Iran’s failure to join the Geneva Convention on Copyright has caused dissatisfaction and anger among publishers and writers around the world towards Iranian publishers, and has tarnished the printing and publishing industry in Iran in other countries, especially in Europe and North America. On a larger scale, Iran’s refusal to accept this treaty is also seen as a barrier to the country’s accession to the World Trade Organization.

Although many writers, translators, and even some Iranian readers are in favor of Iran joining the copyright treaty, neither government officials nor most publishers are particularly concerned about it.

Government officials know that by joining this agreement, foreign publishers will not easily be given permission to censor their books in Iran. However, the main reason for the reluctance of Iranian publishers has another cause. Due to the crisis in the book publishing industry in Iran, caused by high printing and publishing costs, low reading rates, and consequently low numbers of printed books, strict auditing by government institutions, and so on, publishers are afraid that adding another cost in the form of copyright fees will hinder their already difficult activities.
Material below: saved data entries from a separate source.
(* ===== verification/Operator.v ===== *)
(** [cmd/main.go]: the flags, their validation, the start-up sequence, and how
    the webhook and the reconciler it wires work together. *)
From S2P Require Import Prelude GoStrings GoTime Metadata OptConfig FeatureGate ClassData K8s.
From S2P Require Import Sidecar Injector TelegrafConfig PodController.

(** ** Flags: the values after [flag.Parse], by the names of the variables *)

Record Flags := {
  metricsAddr : string;
  probeAddr : string;
  enableLeaderElection : bool;
  leaderElectLeaseDuration : Z;
  leaderElectRenewDeadline : Z;
  leaderElectRetryPeriod : Z;
  leaderElectReleaseOnCancel : bool;
  secureMetrics : bool;
  enableHTTP2 : bool;
  telegrafClassesDirectory : string;
  telegrafDefaultClass : string;
  telegrafEnableIntervalPlugin : bool;
  telegrafSecretNamePrefix : string;
  telegrafImage : string;
  telegrafRequestsCPU : string;
  telegrafRequestsMemory : string;
  telegrafLimitsCPU : string;
  telegrafLimitsMemory : string;
  telegrafWatchConfig : string;
  telegrafSecurityRunAsUser : OptionalInt64;
  telegrafSecurityRunAsGroup : OptionalInt64;
  telegrafSecurityRunAsNonRoot : OptionalBool;
  telegrafSecurityReadOnlyRootFS : OptionalBool;
  telegrafSecurityAllowPrivEsc : OptionalBool;
  telegrafSecurityCapAdd : string;
  telegrafSecurityCapDrop : string;
  disableCacheOptimizations : bool
}.
Definition boolFlags : list string := [
  "leader-elect"; "leader-elect-release-on-cancel"; "metrics-secure"; "enable-http2";
  "telegraf-enable-internal-plugin"; "disable-cache-optimizations"
].
Definition optionalBoolFlags : list string := [
  "telegraf-security-run-as-non-root"; "telegraf-security-readonly-rootfs";
  "telegraf-security-allow-privilege-escalation"
].
Definition durationFlags : list string :=
  ["leader-elect-lease-duration"; "leader-elect-renew-deadline"; "leader-elect-retry-period"].
Definition int64Flags : list string :=
  ["telegraf-security-run-as-user"; "telegraf-security-run-as-group"].

Section settings.
Context `{MapRange} {M : Type} `{Multierr M} {X : Type} `{ForeignFlags X}.

Definition foreignMap : gmap string (ForeignFlag X) := list_to_map (loadedFlags ++ BindFlags).

(** The texts that a flag takes, in a program with the gates of [r]. *)
Definition takes (r : Registry) (nv : string * string) : bool :=
  let '(name, value) := nv in
  if existsb (String.eqb name) (boolFlags ++ optionalBoolFlags) then is_ok (ParseBool value)
  else if existsb (String.eqb name) durationFlags then is_ok (ParseDuration value)
  else if existsb (String.eqb name) int64Flags then is_ok (ParseInt value 64)
  else if String.eqb name featureGatesFlag
  then forallb (λ gb, bool_decide (is_Some (gates r !! gb.1))) (gate_settings value)
  else match foreignMap !! name with
       | Some v => bool_decide (is_Some (foreign_Set v value))
       | None => true
       end.

Definition gates_of (r : Registry) (l : list (string * string)) : Registry :=
  foldr (λ '(n, v) r, if String.eqb n featureGatesFlag then (flagSet (E:=M) r v).1 else r) r l.

Definition foreign_of (x : X) (l : list (string * string)) : X :=
  foldr (λ '(n, v) x, match foreignMap !! n ≫= λ f, foreign_Set f v with
                      | Some update => update x
                      | None => x
                      end) x l.

Definition variables_of (r : Registry) (x : X) (l : list (string * string)) : Variables X :=
  {| flags := flags_of l; gateRegistry := gates_of r l; foreign := foreign_of x l |}.

Definition formalFlags : gmap string (Value (Variables X) (SetError M)) :=
  list_to_map ((λ d, (decl_name d, decl_value d)) <$> allDeclarations).
End settings.

(** * Lemmas *)

Lemma valid_name_spec name :
  valid_name name = true ↔ name ≠ "" ∧ HasPrefix name "-" = false ∧ Contains name "=" = false.
Proof.
  unfold valid_name. rewrite !andb_true_iff, !negb_true_iff, bool_decide_eq_true. tauto.
Qed.

Lemma flagNames_NoDup : NoDup flagNames.
Proof. apply (bool_decide_unpack _). vm_compute. exact I. Qed.

Lemma flagNames_valid : Forall (λ name, valid_name name = true) flagNames.
Proof. apply (bool_decide_unpack _). vm_compute. exact I. Qed.

Section lemmas.
Context `{MapRange} {M : Type} `{Multierr M} {X : Type} `{ForeignFlagsLaws X}.

Lemma declarations_names : decl_name <$> declarations (M:=M) (X:=X) = flagNames.
Proof. reflexivity. Qed.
However, in recent years, some publishers have tried to convince foreign publishers of the critical state of publishing in Iran through negotiations, in order to gain their agreement to easily grant permission for their works to be published by Iranian publishers. On the other hand, many foreign publishers have also agreed to comply with symbolic copyright from Iranian publishers after becoming aware of the publishing situation in Iran.

In this way, it seems that gradually intermediate solutions will be found and more publishers will join publishers such as Ghoghnoos and Ofoq, who obtain permission to translate and publish from foreign publishers. Undoubtedly, in this case, Iranian readers will have more confidence in the quality of translations and will turn to these books.